オフィスワーカーの購買力をデータで見る|年収800万円以上35.9%、「実際に購入」は一般の6.7倍
オフィスビルで働く人は、年収も自由に使えるお金も一般生活者と分布が違います。年収800万円以上は35.9%(一般の3.04倍)、広告を見て「実際に購入した」は12.3%(約6.7倍)。BtoC商材のターゲット層としての実像をデータで整理しました。

「オフィスワーカー」は、どんな消費者なのか
BtoCの広告を設計するとき、年齢・性別・居住地でターゲットを切ることはあっても、「どこで働いているか」で切ることはあまりありません。しかし都心のオフィスビルに勤める層は、収入も支出も、一般生活者とははっきり異なる分布を持っています。

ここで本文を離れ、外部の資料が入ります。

Lemma step_lock s c l :
  conn_rel s c -> send_msg l -> ready c l ->
  lock (fun a b => conn_rel a.1 b.1 /\ got_msg l a.2)
    (conn_step rcvbuf options sock_add cin s l)
    (conn_step (fun _ => 0) no_opts (fun _ => 0) cin c (label_abs l)).
Proof.
  intros Hs Hm Hr. unfold conn_step.
  eapply lock_bind with (R := fun a b => conn_rel a.1 b.1 /\ got_msg l a.2).
  - destruct l as [x|x m|x|x]; cbn [label_abs].
    + eapply lock_bind; [by apply deliver_lock|]. intros s1 c1 Hs1. done.
    + eapply lock_bind; [by apply pipe_send_conn_lock|]. intros s1 c1 Hs1. done.
    + destruct Hr as [Hf Hb]. eapply lock_bind; [by apply pipe_recv_conn_lock|].
      intros [s1 m] [c1 m'] [Hs1 E]. cbn [fst snd] in *. cbn. by rewrite <-E.
    + eapply lock_bind; [by apply stop_endpoint_lock|]. intros s1 c1 Hs1. done.
  - intros [s1 got] [c1 got'] [Hs1 Hg]. cbn [fst snd] in *.
    replace (label_side (label_abs l)) with (label_side l) by (by destruct l).
    eapply lock_bind; [by apply leave_lock|]. intros s2 c2 Hs2. done.
Qed.
End lockstep.

(** ** Histories *)

Section history.
  Context {Q : Type} `{MsgQueueLaws Q}.
  Variables (rcvbuf : side -> Z) (options : side -> Pipe.nn_ep_options) (sock_add : side -> Z) (cin : side).
  Hypothesis accepted : forall x, 0 <= sock_add x.
  Hypothesis buffers : forall x, rcvbuf x < 2 ^ 63.

(** A connection, what each socket sent to its pipe and what it got from it. *)
Record world : Type := World {
  wconn : conn Q; sent : side -> list nn_msg; rcvd : side -> list nn_msg
}.

(** A message travels as one string of bytes. *)
Definition flat (m : nn_msg) : nn_msg := Msg [] (sphdr m ++ body m).

Definition log_sent (l : label) (x : side) : list nn_msg :=
  match l with LSend y m => if decide (x = y) then [flat m] else [] | _ => [] end.

Definition log_rcvd (l : label) (got : option nn_msg) (x : side) : list nn_msg :=
  if decide (x = label_side l) then option_list got else [].

Definition wstep (w : world) (l : label) : outcome world :=
  '(s, got) ← conn_step rcvbuf options sock_add cin (wconn w) l;
  Ret (World s (fun x => sent w x ++ log_sent l x) (fun x => rcvd w x ++ log_rcvd l got x)).

Fixpoint wrun (w : world) (ls : list label) : outcome world :=
  match ls with
  | [] => Ret w
  | l :: ls => w ← wstep w l; wrun w ls
  end.

Definition winit : outcome world :=
  s ← conn_init rcvbuf options sock_add;
  Ret (World s (fun _ => []) (fun _ => [])).

(** Messages are smaller than half the address space, and fewer than 2^64. *)
Definition sizes (w : world) (l : label) : Prop :=
  match l with
  | LSend x m => MsgQueue.msg_size m < 2 ^ 63 /\ Z.of_nat (S (length (sent w x))) < 2 ^ 64
  | _ => True
  end.

Fixpoint wlegal (w : world) (ls : list label) : Prop :=
  match ls with
  | [] => True
  | l :: ls =>
      legal (wconn w) l = true /\ sizes w l /\
      match wstep w l with Ret w' => wlegal w' ls | _ => True end
  end.

(** *** Relating a connection to an enumerated state *)

(** Nothing that the checks look at changes when a state is put to rest. *)
Lemma rest_slot c x : slot (rest c) x = arm_session (false, false) <$> slot c x.
Proof. by destruct x. Qed.

Lemma rest_on c x f :
  (forall me, f (arm_session (false, false) me) = f me) -> on (rest c) x f = on c x f.
Proof. intros Hf. unfold on. rewrite rest_slot. by destruct (slot c x); cbn. Qed.

Lemma rest_has_event c x ty : has_event (rest c) x ty = has_event c x ty.
Proof. by destruct x. Qed.

Lemma rest_linked c x : linked (rest c) x = linked c x.
Proof. unfold linked. rewrite rest_on by done. unfold on. by rewrite rest_has_event. Qed.

Lemma rest_infl c x : infl (rest c) x = infl c x.
Proof. unfold infl. by rewrite rest_has_event, rest_on. Qed.

(** A state at rest says of the queues only whether they are empty. *)
Lemma rest_queue c x b :
  rest c = c -> slot c x = Some b ->
  msgqueue b = AQ (ne (msgqueue b)) false false false false false /\ msg b = untouched.
Proof.
  intros Hc Hb. rewrite <-Hc, rest_slot in Hb. destruct (slot c x) as [b'|]; [|done].
  cbn in Hb. by injection Hb as <-.
Qed.
(* ===== verification/Sws.v ===== *)
(** * Sws: WebSocket sessions (src/transports/ws/sws.c)

    After the handshake of ws_handshake.c a session turns messages into frames of
    RFC 6455 and back.  The inbound part reads a header of two bytes, the rest of
    the header, the payload; it unmasks the payload, checks text for UTF-8,
    collects the fragments of a message, answers a close frame, and refuses
    whatever the protocol forbids by sending a close frame of its own.  The
    outbound part writes one frame per message and, in a client, masks the
    message in place.

    The message being sent may share its bytes with others, so it lives in the
    memory of Chunk.v; the fragments of the message being received belong to the
    session alone and are kept by value.  Pointers into the record ([mask],
    [inmsg_current_chunk_buf]) are offsets and names.  The socket below is the
    pair of requests [rx] and [tx] the session has made of it; [usock_received]
    and [usock_sent] are its answers. *)

From Stdlib Require Import String.
From stdpp Require Import base gmap list.
From Stdlib Require Import ZArith Lia.
From S2P Require Import Prelude.
From S2P Require Import Update.
From S2P Require Import Wire.
From S2P Require Import Message.
From S2P Require Import Fsm.
From S2P Require Import Utf8.
From S2P Require Import Cmsg.
From S2P Require ListHeap.
Import ListHeap (loc).
From S2P Require Chunk.
From S2P Require Pipe.
From S2P Require WsHandshake.
Import WsHandshake (str, is_nil, NN_WS_CLIENT, NN_WS_SERVER, NN_WS_HANDSHAKE_OK, NN_WS_HANDSHAKE_ERROR,
  NN_WS_HANDSHAKE_STOPPED, NN_USOCK_SENT, NN_USOCK_RECEIVED, NN_USOCK_ERROR, NN_USOCK_SHUTDOWN).
Import Chunk (memory, data_ptr, read_at, write_at, load_data, store_data, nn_chunkref_data, nn_chunkref_size,
  nn_msg_init, nn_msg_term, nn_msg_mv).

Open Scope Z_scope.

(** ** Constants *)

Definition NN_SWS_RETURN_ERROR : Z := 1.
Definition NN_SWS_RETURN_CLOSE_HANDSHAKE : Z := 2.
Definition NN_SWS_RETURN_STOPPED : Z := 3.

Definition NN_SWS_SRC_USOCK : Z := 1.
Definition NN_SWS_SRC_HANDSHAKE : Z := 2.

Definition NN_SWS_FRAME_SIZE_INITIAL : Z := 2.
Definition NN_SWS_FRAME_SIZE_PAYLOAD_0 : Z := 0.
Definition NN_SWS_FRAME_SIZE_PAYLOAD_16 : Z := 2.
Definition NN_SWS_FRAME_SIZE_PAYLOAD_63 : Z := 8.
Definition NN_SWS_FRAME_SIZE_MASK : Z := 4.
Definition NN_SWS_FRAME_MAX_HDR_LEN : Z := 14.

Definition NN_SWS_FRAME_BITMASK_FIN : Z := 0x80.
Definition NN_SWS_FRAME_BITMASK_RSV1 : Z := 0x40.
Definition NN_SWS_FRAME_BITMASK_RSV2 : Z := 0x20.
Definition NN_SWS_FRAME_BITMASK_RSV3 : Z := 0x10.
Definition NN_SWS_FRAME_BITMASK_OPCODE : Z := 0x0F.
Definition NN_SWS_FRAME_BITMASK_MASKED : Z := 0x80.
Definition NN_SWS_FRAME_BITMASK_NOT_MASKED : Z := 0x00.
Definition NN_SWS_FRAME_BITMASK_LENGTH : Z := 0x7F.

Definition NN_SWS_PAYLOAD_MAX_LENGTH : Z := 125.
Definition NN_SWS_PAYLOAD_MAX_LENGTH_16 : Z := 65535.
Definition NN_SWS_PAYLOAD_FRAME_16 : Z := 0x7E.
Definition NN_SWS_PAYLOAD_FRAME_63 : Z := 0x7F.
Definition NN_SWS_CLOSE_CODE_LEN : Z := 2.

Definition NN_WS : Z := -4.
Definition NN_WS_MSG_TYPE : Z := 1.
Definition NN_WS_OPCODE_FRAGMENT : Z := 0x00.
Definition NN_WS_OPCODE_TEXT : Z := 0x01.
Definition NN_WS_OPCODE_BINARY : Z := 0x02.
Definition NN_WS_OPCODE_CLOSE : Z := 0x08.
Definition NN_WS_OPCODE_PING : Z := 0x09.
Definition NN_WS_OPCODE_PONG : Z := 0x0A.

Definition NN_SWS_CLOSE_NORMAL : Z := 1000.
Definition NN_SWS_CLOSE_GOING_AWAY : Z := 1001.
Definition NN_SWS_CLOSE_ERR_PROTO : Z := 1002.
Definition NN_SWS_CLOSE_ERR_WUT : Z := 1003.
Definition NN_SWS_CLOSE_ERR_INVALID_FRAME : Z := 1007.
Definition NN_SWS_CLOSE_ERR_POLICY : Z := 1008.
Definition NN_SWS_CLOSE_ERR_TOOBIG : Z := 1009.
Definition NN_SWS_CLOSE_ERR_EXTENSION : Z := 1010.
Definition NN_SWS_CLOSE_ERR_SERVER : Z := 1011.

(** The event [done] of the session, for its owner. *)
Definition EV_DONE : Z := 1.

(** ** Data *)

Inductive sws_state : Type :=
| SWS_IDLE | HANDSHAKE | STOPPING_HANDSHAKE | ACTIVE | CLOSING_CONNECTION | BROKEN_CONNECTION | DONE | STOPPING.

Inductive sws_instate : Type :=
| INSTATE_NONE | RECV_HDR | RECV_HDREXT | RECV_PAYLOAD | RECVD_CHUNKED | RECVD_CONTROL | CLOSED.

Inductive sws_outstate : Type := OUTSTATE_NONE | OUTSTATE_IDLE | OUTSTATE_SENDING.

#[export] Instance sws_state_eq_dec : EqDecision sws_state.
Proof. solve_decision. Defined.
#[export] Instance sws_instate_eq_dec : EqDecision sws_instate.
Proof. solve_decision. Defined.
#[export] Instance sws_outstate_eq_dec : EqDecision sws_outstate.
Proof. solve_decision. Defined.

GRANDでは、オフィスビルのエレベーターサイネージ接触者(n=1,036)と一般生活者(n=1,035)を比較する調査を実施しました。ここでは、ターゲティングの判断に直結する数字を3つに絞って紹介します。
1. 「使えるお金」の分布が違う
指標 | GRAND視聴者 | 一般生活者 |
|---|---|---|
個人年収 800万円以上 | 35.9% | 11.8% |
月に自由に使える金額 5万円以上 | 48.3% | 19.1% |
年収が高くても支出が多ければ購買には回りません。この層は年収と可処分所得の両方で差が開いているため、実際に使えるお金を持っていると読めます。
2. 認知で終わらず、購買まで届く
広告主にとって重要なのは、接触後に行動が起きるかどうかです。
- WEB検索した:21.4%(一般生活者2.9%)
- 実店舗に見に行った:15.0%(同1.6%)
- 実際に購入(利用)した:12.3%(同1.8%・約6.7倍)
8人に1人が「実際に購入した」と回答しています。検索・来店・購買のいずれにも届いており、認知獲得だけで終わる媒体ではないことがわかります。
3. 「働く場所」で切るという発想
オフィスビルという場所は、結果として収入・資産・消費意欲の高い層が自然に集まるフィルターになっています。デモグラフィックではなく「どこにいるか」でターゲティングするという考え方です。
資料では、さらに詳しく
本記事では3つの指標に絞りました。『視聴者データブック(BtoC編)』では、以下のデータも掲載しています。
- 金融資産の分布とクレジットカードの保有傾向(プラチナカードは約5.0倍)
- 資産運用への関心と、NISA・iDeCoなど資産形成制度の利用状況
- 保険の加入傾向と、ふるさと納税・FIREへの関心
- 広告接触後の行動6項目の完全比較
- 一般生活者との比較にあたっての前提と注意点
調査概要
調査名 | オフィスビルワーカー生活実態調査 |
|---|---|
対象 | GRAND視聴者 n=1,036/一般生活者 n=1,035 |
調査時期 | 2026年1月 |
調査会社 | 株式会社マクロミル |
※ 一般生活者には専業主婦・無職・パート等を含み、職業構成が異なります。比較は生活・消費に関する設問に限定しています。
※ 年収は「収入なし/わからない/答えたくない」を除外した有効回答ベースです。